Tonight Fox launches Ronald D. Moore’s Virtuality, a two hour movie that was originally meant to be the pilot for a new series. While Moore’s last series – the much beloved Battlestar Galactica – also got off to a rocky start, the future doesn’t look as bright for Virtuality which isn’t likely to go to series unless ratings for tonight’s movie turn out to be unexpectedly strong.
For gay fans that’s especially unfortunate as the show is the first U.S. science fiction television program to include regularly occurring gay characters as part of the main cast. And we’re not talking just any gay characters – Manny (Jose Pablo Cantillo) and Val (Gene Farber) are a married couple, making this a twofer when it comes to breaking new ground in gay visibility.
AfterElton.com recently had the chance to chat with Cantillo about what it meant to him to play the part of Manny, how he approached the role, and the frustration of being an actor coming so close to a series pick-up.
AfterElton: Did you know how groundbreaking the characters are when it comes to science fiction shows?
Jose Pablo Cantillo: Yes and no. I’d heard some rumors that we were the first openly gay characters in space, and then we were wrapped and done, they said, "No, it’s actually the first show to have an actual married couple."
So I was made aware afterward. It’s quite the honor, especially with such high tech material and a really, really good cast. Everyone gelled and got along so well and sort of challenged each other.
AE: Given it’s such a large cast, we don’t get to see that much of Manny and Val together in the movie, but you mentioned gelling. Even with the small amount of time you had together, you really made a believable couple. I was surprised by that.
JPC: Thank you for telling me that. Some of the more involved scenes, for example, Manny and Val, in order to get on to the ship, the Consortium really are encouraging the two of them to be married. Val is really questioning Manny’s intentions, getting married and proposing to him on a mock spaceship set, is it just so they can take this journey or because they’re actually in love? It’s just a nice moment because it’s very smart.
Anyway, the scene is going to air as a webisode.
AE: I saw the webisode on the Facebook page and it revealed more about the couple than did the movie. What can you tell our readers about them as a couple?
JPC: I would say they’re very much an an old married couple with. When I say old married couple, you can see that they have very much a sort of pattern higher than them. They know each other so well that the same arguments and fights lead to the same places.
At the same time, they’re quick to forgiveness. The Russian stereotype came up a lot with Val, he’s very hardheaded. Once he gets fixated on something, he won’t want to bend. I appreciated his view on things, like why compromise? They’re just going to dilute each other. What happens is you butt heads, and sometimes there is no resolution, which I think would be a nice place to explore if the series were to go on.

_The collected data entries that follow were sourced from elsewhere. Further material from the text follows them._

(** * github-repos-management: the in-memory Store and the sync service

    A shallow embedding of [internal/cache/memory] (the [Cache] type, kept in
    the second half of [internal/db/file/file.go]) and of
    [internal/service/service.go], followed by the properties that the
    specification states about them; then the store of [internal/db/file]
    that is written to a JSON file, and the pagination parameters and the
    repository listing of the HTTP handlers in [internal/api], with
    further properties of all four.

    Conventions of the embedding
    - Go's [int] is a 64-bit two's complement integer: values are [Z] and
      every arithmetic operation wraps explicitly ([go.wrap]).
    - A Go call either returns or panics; fallible calls return an [error].
      Mutating Store methods return the Store after the call together with
      the returned error, so that "the Store is unchanged" is a statement to
      prove and not a convention.
    - Go maps are [gmap]s, sets written as [map[string]struct{}] are [gset]s.
      The order in which [range] visits a map and the arrangement
      [sort.Slice] leaves behind are chosen by the Go runtime: they are
      fields of [go.Runtime], constrained only by what the language
      guarantees (a permutation of the entries). *)

From Stdlib Require Import ZArith Lia String Ascii List.
From stdpp Require Import base option list gmap strings pretty fin_maps sorting.

Local Open Scope Z_scope.
Local Open Scope string_scope.

(* ===================================================================== *)
(** ** The Go language and the standard library functions that are used *)
(* ===================================================================== *)

Module go.
(** * HashVer: dotted version strings as order-preserving integers

    A shallow embedding of [src/hashver/hashver.py] (class [HashVer]:
    [__init__], [get_num], [get_version_str]) and the properties its
    specification states about it.

    Modelling conventions.
    - A Python [int] is a [Z] (unbounded, two's complement for the bit
      operations: [<<] is [Z.shiftl], [>>] is [Z.shiftr], [&] is [Z.land]).
      The interpreter's optional limit on the length of int/str conversions
      is not modelled.
    - A Python [str] is a [string]; the characters are the 7-bit ASCII ones.
      [py_int] follows CPython 3's [int(s)] in base 10 on such strings:
      surrounding ASCII whitespace, an optional sign, decimal digits with
      single underscores between them.
    - Raising is a [result]: [Return v] or [Raise e].  Builtin exceptions
      (subclasses of [Exception]) and [HashVerException] (a subclass of
      [BaseException], so that [except Exception] does not catch it) are
      kept apart. *)

From Stdlib Require Import ZArith List String Ascii Bool Lia.
From Stdlib Require Import DecimalString DecimalFacts DecimalPos DecimalN DecimalZ.
Import ListNotations.

Local Open Scope Z_scope.

(** ** Exceptions and results *)

(** The builtin exceptions the three methods can meet. *)
Inductive builtin : Type :=
| ValueError_literal (s : string) (* int(s): invalid literal for int() with base 10 *)
| ValueError_shift                (* num << k with k < 0: negative shift count *)
| TypeError_operand.              (* int & float: unsupported operand type(s) for & *)

(** The message of a [HashVerException], by the place that builds it.
    The two messages that quote the interpreter's text of a builtin
    exception keep the format arguments; the other two are rendered. *)
Inductive message : Type :=
| msg_component (comp : string) (err : builtin)  (* lines 54-57 *)
| msg_last (comp : string) (err : builtin)       (* lines 66-70 *)
| msg_count (text : string)                      (* lines 75-77 *)
| msg_compat (text : string)                     (* line 110 *)
| msg_parsing (err : builtin).                   (* lines 91 and 115 *)

Inductive exn : Type :=
| Builtin (e : builtin)
| HashVerException (msg : message).

Inductive result (A : Type) : Type :=
| Return (a : A)
| Raise (e : exn).

Arguments Return {A} a.
Arguments Raise {A} e.

Definition bind {A B : Type} (r : result A) (k : A -> result B) : result B :=
  match r with
  | Return a => k a
  | Raise e => Raise e
  end.

Notation "x <- r ;; k" := (bind r (fun x => k))
  (at level 61, r at next level, right associativity).

(** [try: r except Exception as err: raise HashVerException(msg err)].
    A [HashVerException] raised inside passes through untouched. *)
Definition except_Exception {A : Type} (r : result A) (msg : builtin -> message)
  : result A :=
  match r with
  | Raise (Builtin err) => Raise (HashVerException (msg err))
  | _ => r
  end.

(** ** Strings: split, join, int() and str() *)

(** [s.split(sep)] for a one-character separator. *)
Fixpoint split (sep : ascii) (s : string) : list string :=
  match s with
  | EmptyString => [EmptyString]
  | String c s' =>
      if Ascii.eqb c sep then EmptyString :: split sep s'
      else match split sep s' with
           | h :: t => String c h :: t
           | [] => [String c EmptyString]
           end
  end.

(** [sep.join(l)]. *)
Definition join (sep : string) (l : list string) : string := String.concat sep l.

(** C's [Py_ISSPACE]: tab, newline, vertical tab, form feed, carriage
    return, space. *)
Definition Py_ISSPACE (c : ascii) : bool :=
  let n := N_of_ascii c in
  (((9 <=? n) && (n <=? 13)) || (n =? 32))%N.

Definition digit_value (c : ascii) : option Z :=
  let n := Z.of_N (N_of_ascii c) in
  if (48 <=? n) && (n <=? 57) then Some (n - 48) else None.

Fixpoint lstrip (s : string) : string :=
  match s with
  | String c s' => if Py_ISSPACE c then lstrip s' else s
  | EmptyString => EmptyString
  end.

(** The run of digits and underscores of an integer literal: no two
    underscores in a row, none at the end.  Returns the value and what
    follows the run. *)
Fixpoint scan_digits (s : string) (acc : Z) (prev_underscore : bool)
  : option (Z * string) :=
  match s with
  | EmptyString => if prev_underscore then None else Some (acc, EmptyString)
  | String c s' =>
      match digit_value c with
      | Some d => scan_digits s' (10 * acc + d) false
      | None =>
          if Ascii.eqb c "_" then
            if prev_underscore then None else scan_digits s' acc true
          else if prev_underscore then None else Some (acc, s)
      end
  end.

(** [int(s)]: whitespace, sign, a digit first, the run, whitespace, end. *)
Definition py_int (s : string) : result Z :=
  let s1 := lstrip s in
  let '(sign, s2) :=
    match s1 with
    | String "+" r => (1, r)
    | String "-" r => (-1, r)
    | _ => (1, s1)
    end in
  match s2 with
  | String c _ =>
      match digit_value c with
      | Some _ =>
          match scan_digits s2 0 false with
          | Some (n, rest) =>
              match lstrip rest with
              | EmptyString => Return (sign * n)
              | _ => Raise (Builtin (ValueError_literal s))
              end
          | None => Raise (Builtin (ValueError_literal s))
          end
      | None => Raise (Builtin (ValueError_literal s))
      end
  | EmptyString => Raise (Builtin (ValueError_literal s))
  end.

(** [str(n)] and ['%d' % n] of an int. *)
Definition py_str (n : Z) : string := NilZero.string_of_int (Z.to_int n).

(** [str(l)] of a list of ints. *)
Definition str_list (l : list Z) : string :=
  ("[" ++ join ", " (map py_str l) ++ "]")%string.

(** ** The class HashVer *)

Record HashVer : Type := { bits_per_component : list Z }.

(** The default argument of [__init__]. *)
Definition default_bpc : list Z := [16; 16; 16].

(** [[int(x) for x in l]]: the first failure propagates. *)
Fixpoint int_each (l : list string) : result (list Z) :=
  match l with
  | [] => Return []
  | x :: rest =>
      v <- py_int x ;;
      vs <- int_each rest ;;
      Return (v :: vs)
  end.

(** [HashVer(bits_per_component)], lines 31-36: a string is split on dots
    and its tokens converted, with no handler around the conversion; a
    list is stored as it is. *)
Definition __init__ (bits_per_component : string + list Z) : result HashVer :=
  match bits_per_component with
  | inl s =>
      l <- int_each (split "." s) ;;
      Return {| bits_per_component := l |}
  | inr l => Return {| bits_per_component := l |}
  end.

(** Lines 50-59: every component but the last. *)
Fixpoint parse_init (comps : list string) : result (list Z) :=
  match comps with
  | [] => Return []
  | comp :: rest =>
      v <- except_Exception (py_int comp) (msg_component comp) ;;
      vs <- parse_init rest ;;
      Return (v :: vs)
  end.

(** Lines 49-72: the list [vpc].  [components] is never empty, so
    [components[-1]] is its last element. *)
Definition parse_components (version_str : string) : result (list Z) :=
  let components := split "." version_str in
  vpc <- parse_init (removelast components) ;;
  let last_comp := last components EmptyString in
  v <- except_Exception (py_int (hd EmptyString (split "-" last_comp)))
                        (msg_last last_comp) ;;
  Return (vpc ++ [v])%list.

(** Lines 80-87: the loop over [zip(vpc, bpc)], with its flag [shift]. *)
Fixpoint accumulate (pairs : list (Z * Z)) (num : Z) (shift : bool) : result Z :=
  match pairs with
  | [] => Return num
  | (cur_val, num_of_bits) :: rest =>
      if shift then
        if num_of_bits <? 0 then Raise (Builtin ValueError_shift)
        else accumulate rest (Z.shiftl num num_of_bits + cur_val) true
      else accumulate rest (num + cur_val) true
  end.

Definition count_text (version_str : string) (bpc : list Z) : string :=
  (version_str ++ " must have as many dot separated components as "
   ++ str_list bpc)%string.

Definition get_num (self : HashVer) (version_str : string) : result Z :=
  except_Exception
    (let bpc := bits_per_component self in
     vpc <- parse_components version_str ;;
     if negb (Nat.eqb (List.length bpc) (List.length vpc)) then
       Raise (HashVerException (msg_count (count_text version_str bpc)))
     else accumulate (combine vpc bpc) 0 false)
    msg_parsing.

(** Lines 104-107: the loop over [reversed(bpc)].  With a negative width
    [2 ** num_of_bits] is a float and [&] raises. *)
Fixpoint extract (rbpc : list Z) (mut_num : Z) (components : list string)
  : result (Z * list string) :=
  match rbpc with
  | [] => Return (mut_num, components)
  | num_of_bits :: rest =>
      if num_of_bits <? 0 then Raise (Builtin TypeError_operand)
      else
        let max_val := 2 ^ num_of_bits - 1 in
        extract rest (Z.shiftr mut_num num_of_bits)
                (py_str (Z.land mut_num max_val) :: components)
  end.

Definition compat_text (num : Z) (bpc : list Z) : string :=
  (py_str num ++ " is not compatible with " ++ str_list bpc)%string.

Definition get_version_str (self : HashVer) (num : Z) : result string :=
  except_Exception
    (let bpc := bits_per_component self in
     r <- extract (rev bpc) num [] ;;
     let '(mut_num, components) := r in
     if negb (mut_num =? 0) then
       Raise (HashVerException (msg_compat (compat_text num bpc)))
     else Return (join "." components))
    msg_parsing.

(** The object that [HashVer(l)] returns for a list [l]. *)
Definition hv (l : list Z) : HashVer := {| bits_per_component := l |}.
Lemma find_eq_extract idx st lines :
  Forall (fun l => Re.heading_prefix l = true -> is_Some (Re.heading_full l)) lines ->
  find_first_heading idx st lines = h_index <$> head (extract_from idx st lines).
Proof.
  revert idx st. induction lines as [|line rest IH]; intros idx st Hall; simpl;
    [reflexivity|].
  inversion Hall as [|? ? Hl Hrest]; subst.
  destruct (is_fence_line (Str.strip line)); [apply IH, Hrest|].
  destruct (bool_decide (is_Some st)); [apply IH, Hrest|].
  destruct (Re.heading_prefix line) eqn:Ep.
  - destruct (Hl eq_refl) as [[n g2] Ef].
    destruct (is_indented line) eqn:Ei.
    + apply indented_not_heading in Ei as [Ei _]. congruence.
    + rewrite Ef. reflexivity.
  - destruct (is_indented line); [apply IH, Hrest|].
    destruct (Re.heading_full line) as [[n g2]|] eqn:Ef; [|apply IH, Hrest].
    apply heading_full_prefix in Ef. congruence.
Qed.

(** C5 (as the program has it).  The first-heading search of insert_toc
    tracks fences as extract_headings does, but its line test is weaker:
    one to six hashes followed by one whitespace character, with no text
    required after it.  So the index it finds is at most the line index of
    the first heading of extract_headings, and it is absent only if
    extract_headings returns the empty list; the two coincide (same index,
    absent exactly when the list is empty) on every line list in which
    each line passing the weaker test also matches the heading pattern. *)
Theorem first_heading_search (lines : list string) :
  (find_first_heading 0 None lines = None -> extract_headings lines = [])
  /\ (forall h t, extract_headings lines = h :: t ->
        exists i, find_first_heading 0 None lines = Some i /\ (i <= h_index h)%nat)
  /\ (Forall (fun l => Re.heading_prefix l = true -> is_Some (Re.heading_full l))
             lines ->
      find_first_heading 0 None lines = h_index <$> head (extract_headings lines)).
Proof.
  split; [apply find_none_extract_nil|].
  split; [intros h t; apply find_before_extract|apply find_eq_extract].
Qed.
(** * moda-trading: orchestration budget, signal generation and the position ledger

    A shallow embedding of the three core components of the repository
    - data-ingestion/orchestrator/main.py  (OrchestrationEngine),
    - strategy-engine/main.py              (RiskManager, StrategyEngine),
    - portfolio-service/main.py            (PortfolioManager),
    together with the parts of the Python runtime they rely on
    (decimal.Decimal under the default context, binary64 floats, dicts)
    and the document store behind shared/firestore_client.py. *)

From Stdlib Require Import ZArith QArith Lia List Bool String Ascii Permutation.
From stdpp Require Import base option list gmap strings fin_maps sorting pretty.

Local Open Scope Z_scope.

(** ** Decimal digits of a natural number *)

Fixpoint ndigits_fuel (fuel : nat) (n : Z) : Z :=
  match fuel with
  | O => 1
  | S f => if n <? 10 then 1 else 1 + ndigits_fuel f (n / 10)
  end.

(** [len(str(n))] for [n >= 0]. *)
Definition ndigits (n : Z) : Z := ndigits_fuel (Z.to_nat (Z.log2 n) + 1) n.

(** Removes at most [fuel] trailing zero digits of [c], counting them in [e]. *)
Fixpoint strip_zeros (fuel : nat) (c e : Z) : Z * Z :=
  match fuel with
  | O => (c, e)
  | S f => if (c mod 10 =? 0) && negb (c =? 0)
           then strip_zeros f (c / 10) (e + 1) else (c, e)
  end.

(** ** decimal.Decimal, finite values, default context
    (prec=28, rounding=ROUND_HALF_EVEN).  The exponent limits
    Emax=999999 / Emin=-999999 of the context are not modelled. *)
Module Decimal.

Record t := Mk { neg : bool; coef : N; exp : Z }.

Definition prec : Z := 28.

Definition mag (d : t) : Z := Z.of_N (coef d).
Definition signed (d : t) : Z := if neg d then - mag d else mag d.

(** The rational number a Decimal denotes. *)
Definition value (d : t) : Q :=
  if 0 <=? exp d then inject_Z (signed d * 10 ^ exp d)
  else Qmake (signed d) (Z.to_pos (10 ^ (- exp d))).

(** [Decimal._fix]: round the coefficient [c >= 0] to [prec] digits. *)
Definition fix_ (s : bool) (c e : Z) : t :=
  let n := ndigits c in
  if n <=? prec then Mk s (Z.to_N c) e
  else
    let k := n - prec in
    let q := c / 10 ^ k in
    let r := c mod 10 ^ k in
    let half := 5 * 10 ^ (k - 1) in
    let q' := if (half <? r) || ((r =? half) && Z.odd q) then q + 1 else q in
    if q' =? 10 ^ prec then Mk s (Z.to_N (10 ^ (prec - 1))) (e + k + 1)
    else Mk s (Z.to_N q') (e + k).

(** [Decimal(n)] for an int [n]: exact. *)
Definition of_int (n : Z) : t := Mk (n <? 0) (Z.to_N (Z.abs n)) 0.

Definition is_zero (d : t) : bool := (coef d =? 0)%N.

Definition negate (d : t) : t := Mk (negb (neg d)) (coef d) (exp d).

(** [Decimal.__mul__] *)
Definition mul (x y : t) : t :=
  fix_ (xorb (neg x) (neg y)) (mag x * mag y) (exp x + exp y).

(** [Decimal.__add__]: the exact sum at the smaller exponent, then [_fix]. *)
Definition add (x y : t) : t :=
  let e := Z.min (exp x) (exp y) in
  let s := signed x * 10 ^ (exp x - e) + signed y * 10 ^ (exp y - e) in
  if s =? 0 then Mk (neg x && neg y) 0%N e
  else fix_ (s <? 0) (Z.abs s) e.

(** [Decimal.__sub__] *)
Definition sub (x y : t) : t := add x (negate y).

(** [Decimal.__truediv__]; [None] is DivisionByZero / InvalidOperation. *)
Definition div (x y : t) : option t :=
  if is_zero y then None
  else
    let sign := xorb (neg x) (neg y) in
    if is_zero x then Some (Mk sign 0%N (exp x - exp y))
    else
      let shift := ndigits (mag y) - ndigits (mag x) + prec + 1 in
      let e := exp x - exp y - shift in
      let '(q, r) :=
        if 0 <=? shift then Z.div_eucl (mag x * 10 ^ shift) (mag y)
        else Z.div_eucl (mag x) (mag y * 10 ^ (- shift)) in
      if negb (r =? 0) then
        Some (fix_ sign (if q mod 5 =? 0 then q + 1 else q) e)
      else
        let ideal := exp x - exp y in
        let '(q', e') := strip_zeros (Z.to_nat (ideal - e)) q e in
        Some (fix_ sign q' e').

(** [int(d)]: truncation towards zero. *)
Definition to_int (d : t) : Z :=
  if 0 <=? exp d then signed d * 10 ^ exp d
  else Z.quot (signed d) (10 ^ (- exp d)).

(** Numeric comparison, as [Decimal.__lt__] and friends perform it. *)
Definition cmp (x y : t) : comparison :=
  let e := Z.min (exp x) (exp y) in
  Z.compare (signed x * 10 ^ (exp x - e)) (signed y * 10 ^ (exp y - e)).

Definition ltb (x y : t) : bool := match cmp x y with Lt => true | _ => false end.
Definition eqb (x y : t) : bool := match cmp x y with Eq => true | _ => false end.

End Decimal.

(** ** Python floats: finite IEEE-754 binary64 numbers, [man * 2 ^ exp].
    Canonical form: [man < 2^53], [-1074 <= exp <= 971], and
    [2^52 <= man] unless [exp = -1074].  Infinities and NaN are outside
    the model: an operation whose result is not finite is [None], and
    the callers below treat it like a raised exception. *)
Module Float.

Record t := Mk { neg : bool; man : N; exp : Z }.

Definition emin : Z := -1074.
Definition emax : Z := 971.

Definition mag (f : t) : Z := Z.of_N (man f).
Definition signed (f : t) : Z := if neg f then - mag f else mag f.

Definition value (f : t) : Q :=
  if 0 <=? exp f then inject_Z (signed f * 2 ^ exp f)
  else Qmake (signed f) (Z.to_pos (2 ^ (- exp f))).

(** floor (log2 (n / d)) for positive [n], [d]. *)
Definition floor_log2 (n d : Z) : Z :=
  let l := Z.log2 n - Z.log2 d in
  if d * 2 ^ Z.max l 0 <=? n * 2 ^ Z.max (- l) 0 then l else l - 1.

(** Round the non-negative rational [n / d] to the nearest binary64
    number, ties to even; [None] when the result is not finite. *)
Definition round (s : bool) (n d : Z) : option t :=
  if n =? 0 then Some (Mk s 0%N emin)
  else
    let e := Z.max (floor_log2 n d - 52) emin in
    let num := n * 2 ^ Z.max (- e) 0 in
    let den := d * 2 ^ Z.max e 0 in
    let q := num / den in
    let r := num mod den in
    let q' := if (den <? 2 * r) || ((2 * r =? den) && Z.odd q) then q + 1 else q in
    let '(m, e') := if q' =? 2 ^ 53 then (2 ^ 52, e + 1) else (q', e) in
    if emax <? e' then None else Some (Mk s (Z.to_N m) e').

(** A float literal: the binary64 number nearest to [n / d]. *)
Definition lit (n d : Z) : t := default (Mk false 0%N emin) (round false n d).

(** Numerator and denominator of [|f|]. *)
Definition num (f : t) : Z := mag f * 2 ^ Z.max (exp f) 0.
Definition den (f : t) : Z := 2 ^ Z.max (- exp f) 0.

(** [float(n)] for an int [n]. *)
Definition of_int (n : Z) : option t := round (n <? 0) (Z.abs n) 1.

(** [float(d)] for a Decimal [d]: correctly rounded. *)
Definition of_decimal (d : Decimal.t) : option t :=
  round (Decimal.neg d)
        (Decimal.mag d * 10 ^ Z.max (Decimal.exp d) 0)
        (10 ^ Z.max (- Decimal.exp d) 0).

(** [x * y] *)
Definition mul (x y : t) : option t :=
  round (xorb (neg x) (neg y)) (num x * num y) (den x * den y).

(** [x / y]; [None] is ZeroDivisionError (or a non-finite result). *)
Definition div (x y : t) : option t :=
  if (man y =? 0)%N then None
  else round (xorb (neg x) (neg y)) (num x * den y) (den x * num y).

Definition cmp (x y : t) : comparison :=
  Z.compare (signed x * 2 ^ Z.max (exp x) 0 * den y)
            (signed y * 2 ^ Z.max (exp y) 0 * den x).

Definition ltb (x y : t) : bool := match cmp x y with Lt => true | _ => false end.

(** [min(x, y)] on two floats: the first argument unless the second is
    strictly smaller. *)
Definition min (x y : t) : t := if ltb y x then y else x.

(** floor (log10 (n / d)) for positive [n], [d]. *)
Definition floor_log10 (n d : Z) : Z :=
  let g := ndigits n - ndigits d in
  if d * 10 ^ Z.max g 0 <=? n * 10 ^ Z.max (- g) 0 then g else g - 1.

(** Does the decimal [c * 10^(-s)] read back as [f]? *)
Definition reads_back (f : t) (c s : Z) : bool :=
  match round (neg f) (c * 10 ^ Z.max (- s) 0) (10 ^ Z.max s 0) with
  | Some g => (man g =? man f)%N && (exp g =? exp f)
  | None => false
  end.

(** The shortest decimal digit string that reads back as [f] (what
    [repr] prints), searched from 1 digit up to [fuel] more digits:
    returns [(digits, exponent)]. *)
Fixpoint shortest_from (fuel : nat) (f : t) (p10 k : Z) : Z * Z :=
  let s := k - 1 - p10 in
  let nn := num f * 10 ^ Z.max s 0 in
  let dd := den f * 10 ^ Z.max (- s) 0 in
  let lo := nn / dd in
  let r := nn mod dd in
  let hi := lo + 1 in
  let lo_near := (2 * r <? dd) || ((2 * r =? dd) && Z.even lo) in
  match fuel with
  | O => (if lo_near then lo else hi, - s)
  | S fuel' =>
      let ok_lo := reads_back f lo s in
      let ok_hi := reads_back f hi s in
      if ok_lo && (lo_near || negb ok_hi) then (lo, - s)
      else if ok_hi then (hi, - s)
      else shortest_from fuel' f p10 (k + 1)
  end.

Definition shortest (f : t) : Z * Z :=
  let '(c, e) := shortest_from 16 f (floor_log10 (num f) (den f)) 1 in
  strip_zeros 20 c e.

(** [Decimal(str(f))]: parse what [repr] prints.  Fixed notation is
    used when the decimal point position lies in (-4, 16], and then an
    integral value is printed with a trailing ".0". *)
Definition to_decimal_via_str (f : t) : Decimal.t :=
  if (man f =? 0)%N then Decimal.Mk (neg f) 0%N (-1)
  else
    let '(c, e) := shortest f in
    let decpt := ndigits c + e in
    if (decpt <=? -4) || (16 <? decpt) then Decimal.Mk (neg f) (Z.to_N c) e
    else if 0 <=? e then Decimal.Mk (neg f) (Z.to_N (c * 10 ^ (e + 1))) (-1)
    else Decimal.Mk (neg f) (Z.to_N c) e.

End Float.

(** ** Python values held in documents *)

(** [datetime] values are microseconds on the naive time line. *)
Inductive pyval :=
| VNone
| VInt (z : Z)
| VFloat (f : Float.t)
| VDec (d : Decimal.t)
| VStr (s : string)
| VTime (t : Z).

#[global] Instance decimal_eq_dec : EqDecision Decimal.t.
Proof. solve_decision. Defined.

#[global] Instance float_eq_dec : EqDecision Float.t.
Proof. solve_decision. Defined.

#[global] Instance pyval_eq_dec : EqDecision pyval.
Proof. solve_decision. Defined.

Abbreviation doc := (gmap string pyval).
Abbreviation collection := (gmap string (gmap string pyval)).
Abbreviation store := (gmap string (gmap string (gmap string pyval))).

(** A raised exception is [None]; [let? x := e in k] runs [k] unless [e]
    raised. *)
Notation "'let?' x := e 'in' k" :=
  (match e with Some x => k | None => None end)
  (at level 10, x pattern, e at level 100, k at level 200, only parsing).

Module Py.

(** Truthiness, as [if x:] and [not x] test it. *)
Definition truthy (v : pyval) : bool :=
  match v with
  | VNone => false
  | VInt z => negb (z =? 0)
  | VFloat f => negb (Float.man f =? 0)%N
  | VDec d => negb (Decimal.is_zero d)
  | VStr s => negb (String.eqb s "")
  | VTime _ => true
  end.

(** The exact rational value of a number. *)
Definition num_value (v : pyval) : option Q :=
  match v with
  | VInt z => Some (inject_Z z)
  | VFloat f => Some (Float.value f)
  | VDec d => Some (Decimal.value d)
  | _ => None
  end.
(** C10.  A line of the file that repeats an identifier overwrites the
    availability, and nothing else.  Take a file that opens, whose pieces
    hold no zero byte, only numerals that are values of [int] and only
    texts that fit the buffers, and whose last piece [l] is converted by
    [sscanf] into the four fields [d] (four conversions overwrite the four
    locals, whatever they held); take the file without that last piece.
    When loading the shorter file leaves a book [d0] behind the identifier
    of [d], loading the whole file completes with the title and the author
    of [d0] and the availability of [d] behind that identifier; the shape
    of the tree and every other book are as after the shorter file. *)
Theorem carregar_duplicado_disponivel (MAX_TITULO MAX_AUTOR : nat)
    (ficheiros1 ficheiros2 : string -> option string) (lixo : Dados)
    (bib bib1 : Biblioteca) (msgs : list Mensagem)
    (nome arquivo1 arquivo2 l : string) (d d0 : Dados) :
  ficheiros1 nome = Some arquivo1 ->
  ficheiros2 nome = Some arquivo2 ->
  pedacos arquivo2 = pedacos arquivo1 ++ [l] ->
  Forall (linhaNoDominio MAX_TITULO MAX_AUTOR) (pedacos arquivo2) ->
  sscanf l lixo = (4%nat, d) ->
  carregarLivros ficheiros1 lixo bib nome = Some (bib1, msgs) ->
  camposDe (buscarLivro bib1 (id d)) = Some d0 ->
  exists bib2,
    carregarLivros ficheiros2 lixo bib nome =
      Some (bib2, [CarregadosComSucesso]) /\
    camposDe (buscarLivro bib2 (id d)) =
      Some (mkDados (id d0) (titulo d0) (autor d0) (disponivel d)) /\
    forma (raiz bib2) = forma (raiz bib1) /\
    forall j, j <> id d ->
      camposDe (buscarLivro bib2 j) = camposDe (buscarLivro bib1 j).
Proof.
  intros Hf1 Hf2 Ep _ Hs H1 Hd.
  rewrite (carregarLivros_pedacos _ _ _ _ _ Hf1) in H1.
  injection H1 as <- _.
  rewrite (carregarLivros_pedacos _ _ _ _ _ Hf2), Ep, aposLinhas_app.
  eexists. split; [reflexivity|].
  unfold buscarLivro in *. cbn [fold_left passoCarga snd raiz] in *.
  set (st := aposLinhas lixo (raiz bib) (pedacos arquivo1)) in *.
  assert (E : sscanf l (fst st) = (4%nat, d)).
  { rewrite <- Hs. apply sscanf_quatro. now rewrite Hs. }
  rewrite E. cbn [snd]. unfold carregarRegistro.
  fold (registro (snd st) (id d)) in Hd.
  assert (Hp : buscarLivroRecursivo (snd st) (id d) <> NULL).
  { unfold registro in Hd. intros N. rewrite N in Hd. discriminate Hd. }
  rewrite (inserir_presente _ _ _ _ Hp).
  split; [|split].
  - fold (registro (atribuirDisponivel (snd st) (id d) (disponivel d)) (id d)).
    now rewrite registro_atribuir_mesmo, Hd.
  - apply forma_atribuir.
  - intros j Hj. now apply registro_atribuir_outro.
Qed.
(** * bzl: target discovery, disk cache, output parser and fuzzy selector

    A shallow embedding of the core of the [bzl] Python package
    ([bzl/bazel.py], [bzl/ssh.py], [bzl/widgets/fuzzy_list.py]) and the
    properties of it that the design document states.

    Conventions of the embedding.
    - A Python [str] is a Rocq [string]; its characters are the code points
      U+0000..U+00FF, for which the tables of [str.isspace], [str.splitlines]
      and [str.lower] are written out below.
    - A Python [int] is a [Z]; a [float] holding a time is an exact rational.
    - A Python [dict] keeps insertion order: it is an association list whose
      keys are pairwise distinct.
    - A function that may raise returns an [outcome]; a function that touches
      the disk is a state transformer over the file tree. *)

From Stdlib Require Import ZArith NArith QArith Ascii Lia Permutation Sorted.
From Stdlib Require Import DecimalString Lqa Qround.
From Stdlib Require String.
From stdpp Require Import base option list gmap strings sorting.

There’s no place to run. You’ve got ten years on one spaceship.
AE: What did you think when you got a script for such an unusual show both in terms of the sci fi plot and it including a married gay couple?
JPC: I was very intimidated by how smart the writing was, and the different layers. I was wondering, "How is this going to work?" You start thinking about the circumstances.
As an actor who loves circumstances, there’s only three circumstances that you can play. A good actor can only play one thing at a time. When I first got it, I was really intimidated by that. I was really hoping to be uncomfortable. It was the first time I’ve ever played a gay character on camera. I was welcoming, and hoping, to be uncomfortable because then I wouldn’t have to act.